*** STORED DATA ***

(* ===== verification/ExampleFiles.v ===== *)
(** * The example programs and the golden trace of the repository

    The texts of [src/examples/bio_os], of the sources in [src/examples] that the
    showcase and the self-tests run, and of [trace_smoke.zasm], [trace_smoke.json] and
    [end_to_end_showcase.json] in [src/tests/golden], line by line, with an apostrophe
    for each quotation mark (none of the files has an apostrophe).  They are data of
    the theorems on whole runs, no model of code. *)

From S2P Require Import Prelude Strings Text Json.

Definition quote_marks (line : string) : string := of_chars ((fun c => if decide (c = "'"%char) then quote else c) <$> chars line).

(** The text of a file from its lines. *)
Definition text_of_lines (lines : list string) : string := String.concat newline_text (quote_marks <$> lines).

Definition bio_boot_lines : list string := [
  "JMP boot_start"; EmptyString; "boot_start:"; "    MOV R1, 1"; "    MOV R2, 66"; "    INT 80"; EmptyString;
  "    MOV R1, 7"; "    MOV R2, 8"; "    MOV R3, 44"; "    MOV R4, 888"; "    INT 80"; EmptyString; "    MOV R1, 5";
  "    MOV R2, 8"; "    MOV R3, 44"; "    INT 80"; EmptyString; "    MOV R5, 0"; EmptyString; "boot_timer_wait:";
  "    ADD R5, 1"; "    CMP R5, 20"; "    JL boot_timer_wait"; EmptyString; "    STORE [232], R5"; EmptyString;
  "    CALL user_program_main"; EmptyString; "    MOV R1, 3"; "    MOV R2, 0"; "    INT 80"; EmptyString; "    HALT";
  EmptyString].

Definition bio_kernel_lines : list string := [
  "syscall_handler:"; "    STORE [100], R0"; "    STORE [108], R1"; EmptyString; "    CMP R1, 1";
  "    JE syscall_debug_output"; EmptyString; "    CMP R1, 2"; "    JE syscall_memory_write"; EmptyString;
  "    CMP R1, 3"; "    JE syscall_exit"; EmptyString; "    CMP R1, 4"; "    JE syscall_timer_read"; EmptyString;
  "    CMP R1, 5"; "    JE syscall_timer_enable"; EmptyString; "    CMP R1, 7"; "    JE syscall_timer_configure";
  EmptyString; "    IRET"; EmptyString; "syscall_debug_output:"; "    STORE [61440], R2"; "    IRET"; EmptyString;
  "syscall_memory_write:"; "    STORE [R2], R3"; "    IRET"; EmptyString; "syscall_exit:"; "    MOV R7, R2";
  "    STORE [180], R7"; "    HALT"; EmptyString; "syscall_timer_read:"; "    LOAD R2, [61696]"; "    IRET";
  EmptyString; "syscall_timer_enable:"; "    STORE [61704], R2"; "    STORE [61720], R3"; EmptyString;
  "    MOV R6, 1"; "    STORE [61712], R6"; EmptyString; "    IRET"; EmptyString; "syscall_timer_configure:";
  "    STORE [61704], R2"; "    STORE [61720], R3"; "    STORE [61728], R4"; "    IRET"; EmptyString;
  "timer_handler:"; "    STORE [200], R0"; "    STORE [208], R1"; EmptyString; "    MOV R6, 777";
  "    STORE [216], R6"; EmptyString; "    MOV R6, 0"; "    STORE [61712], R6"; EmptyString; "    LOAD R6, [61712]";
  "    STORE [224], R6"; EmptyString; "    IRET"; EmptyString].

Definition bio_user_program_lines : list string := [
  "user_program_main:"; "    MOV R6, 1"; "    STORE [160], R6"; EmptyString; "    MOV R1, 1"; "    MOV R2, 85";
  "    INT 80"; EmptyString; "    MOV R1, 4"; "    MOV R2, 0"; "    INT 80"; "    STORE [120], R2"; EmptyString;
  "    MOV R1, 2"; "    MOV R2, 128"; "    MOV R3, 999"; "    INT 80"; EmptyString; "    MOV R4, 123";
  "    STORE [136], R4"; EmptyString; "    RET"; EmptyString].

Definition showcase_fs_worker_lines : list string := [
  ".entry start"; EmptyString; ".data"; "path: .string '/data/showcase.txt'"; "path_pad: .byte 0, 0, 0, 0, 0, 0";
  EmptyString; "request_path: .qword 0"; "request_length: .qword 18"; "request_offset: .qword 0";
  "request_buffer: .qword 80"; "request_count: .qword 5"; EmptyString; "pad_a: .byte 0, 0, 0, 0, 0, 0, 0, 0";
  "pad_b: .byte 0, 0, 0, 0, 0, 0, 0, 0"; "buffer: .byte 0, 0, 0, 0, 0, 0, 0, 0"; EmptyString;
  "read_status: .qword -99"; "read_count: .qword -99"; "write_status: .qword -99"; "write_count: .qword -99";
  "survival_marker: .qword 0"; EmptyString; ".text"; "start:"; "    MOV R1, 31"; "    MOV R2, 24"; "    INT 80";
  "    STORE [read_status], R4"; "    STORE [read_count], R2"; EmptyString; "    MOV R5, 5";
  "    STORE [request_offset], R5"; EmptyString; "    MOV R1, 32"; "    MOV R2, 24"; "    INT 80";
  "    STORE [write_status], R4"; "    STORE [write_count], R2"; EmptyString; "    MOV R5, 99";
  "    STORE [survival_marker], R5"; EmptyString; "    MOV R1, 3"; "    MOV R2, 0"; "    INT 80"; EmptyString].

Definition showcase_hardware_fault_lines : list string := [
  ".entry start"; EmptyString; ".text"; "start:"; "    MOV R1, 20"; "    MOV R2, 0"; "    MOV R3, 42"; "    INT 80";
  "    MOV R5, R4"; EmptyString; "    MOV R6, 1"; "    STORE [61952], R6"; EmptyString].

Definition interrupt_basic_lines : list string := [
  "JMP main"; EmptyString; "interrupt_handler:"; "STORE [240], R0"; "STORE [248], R1"; "MOV R2, 777";
  "STORE [256], R2"; "IRET"; EmptyString; "main:"; "MOV R3, 123"; "STORE [264], R3"; "HALT"; EmptyString].

Definition timer_interrupt_lines : list string := [
  "JMP main"; EmptyString; "timer_handler:"; "MOV R5, 0"; "STORE [61712], R5"; "STORE [280], R0"; "STORE [288], R1";
  "MOV R6, 999"; "STORE [296], R6"; "IRET"; EmptyString; "main:"; "MOV R2, 0"; EmptyString; "loop:"; "ADD R2, 1";
  "CMP R2, 10"; "JL loop"; "STORE [304], R2"; "HALT"].

Definition interrupt_ei_di_lines : list string := [
  "JMP main"; EmptyString; "timer_handler:"; "STORE [61712], R5"; "STORE [320], R0"; "STORE [328], R1"; "MOV R6, 888";
  "STORE [336], R6"; "IRET"; EmptyString; "main:"; "MOV R5, 0"; "DI"; "MOV R2, 111"; "STORE [344], R2";
  "STORE [352], R0"; "STORE [360], R1"; "EI"; "STORE [368], R0"; "STORE [376], R1"; "MOV R3, 222"; "STORE [384], R3";
  "HALT"].

Definition software_interrupt_lines : list string := [
  "JMP main"; EmptyString; "syscall_handler:"; "    STORE [400], R0"; "    STORE [408], R1"; "    STORE [61440], R1";
  "    IRET"; EmptyString; "main:"; "    MOV R1, 65"; "    INT 80"; EmptyString; "    MOV R2, 123";
  "    STORE [416], R2"; "    HALT"; EmptyString].

Definition mini_kernel_syscall_lines : list string := [
  "JMP main"; EmptyString; "syscall_handler:"; "    STORE [440], R0"; "    STORE [448], R1"; "    STORE [456], R2";
  EmptyString; "    CMP R1, 1"; "    JE syscall_write_debug"; EmptyString; "    MOV R7, 99"; "    STORE [464], R7";
  "    IRET"; EmptyString; "syscall_write_debug:"; "    STORE [61440], R2"; "    MOV R6, 1"; "    STORE [464], R6";
  "    IRET"; EmptyString; "main:"; "    MOV R1, 1"; "    MOV R2, 72"; "    INT 80"; EmptyString; "    MOV R1, 1";
  "    MOV R2, 73"; "    INT 80"; EmptyString; "    MOV R3, 321"; "    STORE [472], R3"; "    HALT"].

Definition mini_kernel_syscall2_lines : list string := [
  "JMP main"; EmptyString; "syscall_handler:"; "    STORE [300], R0"; "    STORE [308], R1"; "    STORE [316], R2";
  "    STORE [324], R3"; EmptyString; "    CMP R1, 1"; "    JE syscall_debug_output"; EmptyString; "    CMP R1, 2";
  "    JE syscall_memory_write"; EmptyString; "    IRET"; EmptyString; "syscall_debug_output:";
  "    STORE [61440], R2"; "    STORE [332], R1"; "    IRET"; EmptyString; "syscall_memory_write:";
  "    STORE [R2], R3"; "    STORE [340], R1"; "    IRET"; EmptyString; "main:"; "    MOV R1, 1"; "    MOV R2, 74";
  "    INT 80"; EmptyString; "    MOV R1, 2"; "    MOV R2, 500"; "    MOV R3, 999"; "    INT 80"; EmptyString;
  "    MOV R4, 333"; "    STORE [348], R4"; EmptyString; "    HALT"; EmptyString].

*** End of STORED DATA ***

WORK INSTRUCTION: Starting with the first line of the listing, output each line exactly until you have included the one containing "showcase and the".

TASK ANSWER:
(* ===== verification/ExampleFiles.v ===== *)
(** * The example programs and the golden trace of the repository

    The texts of [src/examples/bio_os], of the sources in [src/examples] that the
    showcase and the self-tests run, and of [trace_smoke.zasm], [trace_smoke.json] and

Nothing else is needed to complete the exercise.